C’est un bacchanal furieux, mais c’est aussi une valse.—Dans cette cohue sonore, dans ce fracas de notes tumultueuses, passent des borborygmes de titans, d’apocalyptiques soupirs. Les accords s’ébrouent comme des bêtes, cependant que les airs, déclenchés avec un étourdissant vacarme, hurlent, grincent et grondent par la voix surprenante du cuivre.—C’est toujours une valse, oui, mais une valse énorme... plus grande encore... sans mesure... et quels géants, fussent-ils germaniques, oseraient valser sur l’accompagnement de cette foudroyante bagarre de sonorités, de cette éruption de clameurs?

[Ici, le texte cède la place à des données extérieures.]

(** X14: the root is never overwritten.  On a node whose address is empty,
    an edit that comes back with a text, and a decode whose replacement is
    accepted, both end on the error screen with the [ValueError] of
    [set_by_path], the document and the tree being the ones before.  The one
    other way out is an exception of [json.loads] that is not the parse
    failure, on a root that is not a string or on a decoded text that opens
    with a brace or a bracket: it leaves the handler before the write is
    tried, and the document is not touched either. *)
Theorem root_never_replaced (a : App) (node : Node) :
  path (node_data node) = [] ->
  let refused := ValueError "Refusing to overwrite root object" in
  let opens text :=
    PyStr.startswith (PyStr.lstrip text) "{"
    || PyStr.startswith (PyStr.lstrip text) "[" in
  (forall edited,
     open_in_editor (initial_text (app_data a)) = Some edited ->
     ((exists s, app_data a = JStr s)
      \/ forall e, json_loads edited <> LoadsRaises e) ->
     _edit_leaf open_in_editor a node
     = Ok (push_screen a (FailureViewer "Error" "Failed to set value: " refused)))
  /\ (forall edited e,
        open_in_editor (initial_text (app_data a)) = Some edited ->
        (forall s, app_data a <> JStr s) ->
        json_loads edited = LoadsRaises e ->
        _edit_leaf open_in_editor a node = Raise e)
  /\ (forall src raw,
        app_data a = JStr src ->
        b64decode src = inr raw ->
        (forall text e, PyBytes.decode_utf8 raw = Some text -> opens text = true ->
                        json_loads text <> LoadsRaises e) ->
        b64_operation a node PressReplace
        = Ok (push_screen
                (push_screen a (Base64Decode (b64_on_mount "Base64 decode of $" src)))
                (FailureViewer "Error" "Failed to replace value: " refused)))
  /\ (forall src raw text e,
        app_data a = JStr src ->
        b64decode src = inr raw ->
        PyBytes.decode_utf8 raw = Some text -> opens text = true ->
        json_loads text = LoadsRaises e ->
        b64_operation a node PressReplace = Raise e).
Proof.
  intros Hp refused opens.
  assert (Eedit : forall edited,
            open_in_editor (initial_text (app_data a)) = Some edited ->
            _edit_leaf open_in_editor a node
            = (new_value <- edit_replacement (app_data a) edited ;;
               Ok (write_edited a [] new_value))).
  { intros edited Hed. unfold _edit_leaf. rewrite Hp. cbn [get_by_path bind].
    now rewrite Hed. }
  assert (Edec : forall src raw,
            app_data a = JStr src -> b64decode src = inr raw ->
            b64_operation a node PressReplace
            = (replacement <-
                 match PyBytes.decode_utf8 raw with
                 | Some text =>
                     if opens text then
                       match json_loads text with
                       | JSONDecodeError => Ok (JStr text)
                       | Parsed parsed => Ok parsed
                       | LoadsRaises e => Raise e
                       end
                     else Ok (JStr text)
                 | None => Ok (JStr (PyBytes.decode_latin1 raw))
                 end ;;
               replace_value
                 (push_screen a (Base64Decode (b64_on_mount "Base64 decode of $" src)))
                 [] replacement)).
  { intros src raw Hdoc Hb. unfold b64_operation, _b64_leaf. rewrite Hp.
    cbn [get_by_path bind]. rewrite Hdoc. cbn [snd fst path_to_str].
    unfold handle_base64, b64_dismiss, b64_on_mount at 2. rewrite Hb.
    destruct (PyBytes.decode_utf8 raw); reflexivity. }
  split; [|split; [|split]].
  - intros edited Hed Hsafe. rewrite (Eedit _ Hed).
    destruct Hsafe as [[s Hs]|Hsafe].
    + rewrite Hs. reflexivity.
    + unfold edit_replacement.
      destruct (app_data a); try reflexivity;
        (destruct (json_loads edited) as [v| |e] eqn:E;
         [reflexivity|reflexivity|exfalso; exact (Hsafe e eq_refl)]).
  - intros edited e Hed Hns Hraise. rewrite (Eedit _ Hed).
    unfold edit_replacement. rewrite Hraise.
    destruct (app_data a); try reflexivity. exfalso. now apply (Hns s).
  - intros src raw Hdoc Hb Hsafe. rewrite (Edec _ _ Hdoc Hb).
    destruct (PyBytes.decode_utf8 raw) as [text|]; [|reflexivity].
    destruct (opens text) eqn:Eo; [|reflexivity].
    destruct (json_loads text) as [v| |e] eqn:E; try reflexivity.
    exfalso. exact (Hsafe text e eq_refl Eo E).
  - intros src raw text e Hdoc Hb Hu Ho Hraise. rewrite (Edec _ _ Hdoc Hb).
    now rewrite Hu, Ho, Hraise.
Qed.

(** X15: the operations that only show something write nothing.  The
    display of a leaf, and a decode that the operator closes or escapes,
    leave the document and the tree as they were. *)
Theorem showing_writes_nothing (a : App) (node : Node) (a' : App) :
  (_display_leaf pretty_repr a node = Ok a' ->
   app_data a' = app_data a /\ tree a' = tree a)
  /\ (forall ev, ev <> PressReplace ->
        b64_operation a node ev = Ok a' ->
        app_data a' = app_data a /\ tree a' = tree a).
Proof.
  split.
  - unfold _display_leaf, _value_as_text.
    destruct (get_by_path _ _) as [v|e]; simpl; [|discriminate].
    intros H. inversion H. auto.
  - intros ev Hev. unfold b64_operation, _b64_leaf.
    destruct (get_by_path _ _) as [v|e]; simpl; [|discriminate].
    destruct v; simpl; try (intros H; inversion H; auto; fail).
    destruct ev; try contradiction; simpl; intros H; inversion H; auto.
Qed.

(** X16: when the decoded bytes are not UTF-8, the screen shows their hex
    dump and proposes the bytes read as Latin-1; accepting writes that
    string as it is, whatever it begins with and whatever [json_loads] would
    make of it. *)
Theorem decode_of_binary (a : App) (node : Node) (src : string) (raw : list byte) :
  get_by_path (app_data a) (path (node_data node)) = Ok (JStr src) ->
  b64decode src = inr raw ->
  PyBytes.decode_utf8 raw = None ->
  let p := path (node_data node) in
  let scr := b64_on_mount ("Base64 decode of " ++ path_to_str p) src in
  b64_result scr
  = Some {| decoded_text := None;
            decoded_bytes_preview := Some (hexdump raw);
            replacement_value := Some (PyBytes.decode_latin1 raw) |}
  /\ b64_operation a node PressReplace
     = replace_value (push_screen a (Base64Decode scr)) p
         (JStr (PyBytes.decode_latin1 raw)).
Proof.
  intros Hget Hb Hu p scr.
  assert (E : b64_result scr
              = Some {| decoded_text := None;
                        decoded_bytes_preview := Some (hexdump raw);
                        replacement_value := Some (PyBytes.decode_latin1 raw) |}).
  { unfold scr, b64_on_mount. now rewrite Hb, Hu. }
  split; [exact E|].
  unfold b64_operation, _b64_leaf. rewrite Hget.
  cbn [bind snd fst]. fold p. fold scr.
  unfold handle_base64. cbn [b64_dismiss]. rewrite E. reflexivity.
Qed.

(** X17: [_edit_leaf] touches the document and nothing else.  When it
    returns, the tree is the tree from before, node for node, and either no
    screen was pushed or the error screen was and the document is unchanged
    too. *)
Theorem edit_leaf_touches_document_only (a : App) (node : Node) (a' : App) :
  _edit_leaf open_in_editor a node = Ok a' ->
  tree a' = tree a
  /\ root_label a' = root_label a
  /\ (screens a' = screens a
      \/ exists e,
           screens a' = screens a ++ [FailureViewer "Error" "Failed to set value: " e]
           /\ app_data a' = app_data a).
Proof.
  unfold _edit_leaf.
  destruct (get_by_path (app_data a) (path (node_data node))) as [old|e];
    simpl; [|discriminate].
  destruct (open_in_editor (initial_text old)) as [edited|].
  - destruct (edit_replacement old edited) as [v|e0]; simpl; [|discriminate].
    unfold write_edited.
    destruct (set_by_path _ _ _) as [[u|e] d] eqn:Es; intros H; inversion H; simpl.
    + auto.
    + repeat split. right. exists e. split; [reflexivity|].
      now apply (set_by_path_raise_unchanged _ _ _ _ _ Es).
  - intros H. inversion H. auto.
Qed.

End MenuFacts.

Lemma unresolved_address_raises_witness :
  _display_leaf Py.json_dumps Sample.number_app Sample.stray_node
  = Raise (KeyError (Key "zz"))
  /\ b64_operation (lib := py) Sample.number_app Sample.stray_node PressClose
     = Raise (KeyError (Key "zz"))
  /\ _edit_leaf (lib := py) Sample.types_hello Sample.number_app Sample.stray_node
     = Raise (KeyError (Key "zz")).
Proof.
  apply (@unresolved_address_raises py Py.json_dumps Sample.types_hello
           Sample.number_app Sample.stray_node (KeyError (Key "zz")) PressClose).
  reflexivity.
Defined.

Lemma py_never_raises (text : string) (e : exn) :
  @json_loads py text <> LoadsRaises e.
Proof. simpl. destruct (Py.json_loads text); discriminate. Qed.

Lemma root_never_replaced_witness :
  _edit_leaf (lib := py) Sample.types_hello Sample.string_app (tree Sample.string_app)
  = Ok (push_screen Sample.string_app
          (FailureViewer "Error" "Failed to set value: "
             (ValueError "Refusing to overwrite root object")))
  /\ b64_operation (lib := py) Sample.string_app (tree Sample.string_app) PressReplace
     = Ok (push_screen
             (push_screen Sample.string_app
                (Base64Decode
                   (b64_on_mount (lib := py) "Base64 decode of $" "eyJhIjoxfQ==")))
             (FailureViewer "Error" "Failed to replace value: "
                (ValueError "Refusing to overwrite root object"))).
Proof.
  destruct (@root_never_replaced py Sample.types_hello Sample.string_app
              (tree Sample.string_app) eq_refl) as (Hedit & _ & Hdecode & _).
  split.
  - apply (Hedit "hello world"%string); [reflexivity|].
    left. now exists "eyJhIjoxfQ=="%string.
  - apply (Hdecode "eyJhIjoxfQ=="%string (list_byte_of_string Sample.object_text));
      [reflexivity|reflexivity|].
    intros text e _ _. apply py_never_raises.
Defined.

Lemma showing_writes_nothing_witness :
  (app_data
     (push_screen Sample.mixed_app
        (ValueViewer "Display a" (Py.json_dumps (JStr "t"))))
   = app_data Sample.mixed_app
   /\ tree
        (push_screen Sample.mixed_app
           (ValueViewer "Display a" (Py.json_dumps (JStr "t"))))
      = tree Sample.mixed_app)
  /\ (app_data
        (push_screen Sample.blob_app
           (Base64Decode
              (b64_on_mount (lib := py) "Base64 decode of blob" "eyJhIjoxfQ==")))
      = app_data Sample.blob_app
      /\ tree
           (push_screen Sample.blob_app
              (Base64Decode
                 (b64_on_mount (lib := py) "Base64 decode of blob" "eyJhIjoxfQ==")))
         = tree Sample.blob_app).
Proof.
  split.
  - apply (proj1 (@showing_writes_nothing py Py.json_dumps Sample.mixed_app
                    Sample.mixed_node _)).
    reflexivity.
  - apply (proj2 (@showing_writes_nothing py Py.json_dumps Sample.blob_app
                    Sample.blob_node _) PressClose).
    + discriminate.
    + reflexivity.
Defined.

La musique frappe mon spleen, elle l’assomme, le culbute, le piétine à la manière dont les acrobates américains piétinent le plancher de la scène. Elle possède ma tête, elle me parcourt tout le corps, et, peu à peu, mon spleen s’amincit, battu comme une galette. Je ne suis plus moi-même, je suis une plaque sonore qui vibre avec docilité... mais chaque note me pénètre les os. Je crie, je demande grâce. Williams me regarde en riant. N’importe, le spleen est passé. Cet orchestre de bénédiction m’a guéri plus vite que ne l’eût fait Beethoven. C’est le massage brutal d’une courbature.

J’aime la musique... toute musique!

Samedi, 3 août.

Ah! l’affreuse idée! Je la sentais bien rôder dans ma cervelle, depuis quelques instants, mais elle ne m’avait pas encore attaqué franchement.—Je faisais les plus grands efforts pour que la besogne de nettoyer ma pipe devint absorbante et je m’occupais à cela, sans répit, ramonant le bambou avec le ringard, qui est une tringle de rideau, et récurant le fourneau, à l’aide du grattoir courbe.—Peine inutile.—Si absorbé que je fusse, je ne l’étais cependant point assez pour que l’idée absorbante et tortionnaire ne découvrît un moment d’inattention et ne pût se glisser en moi.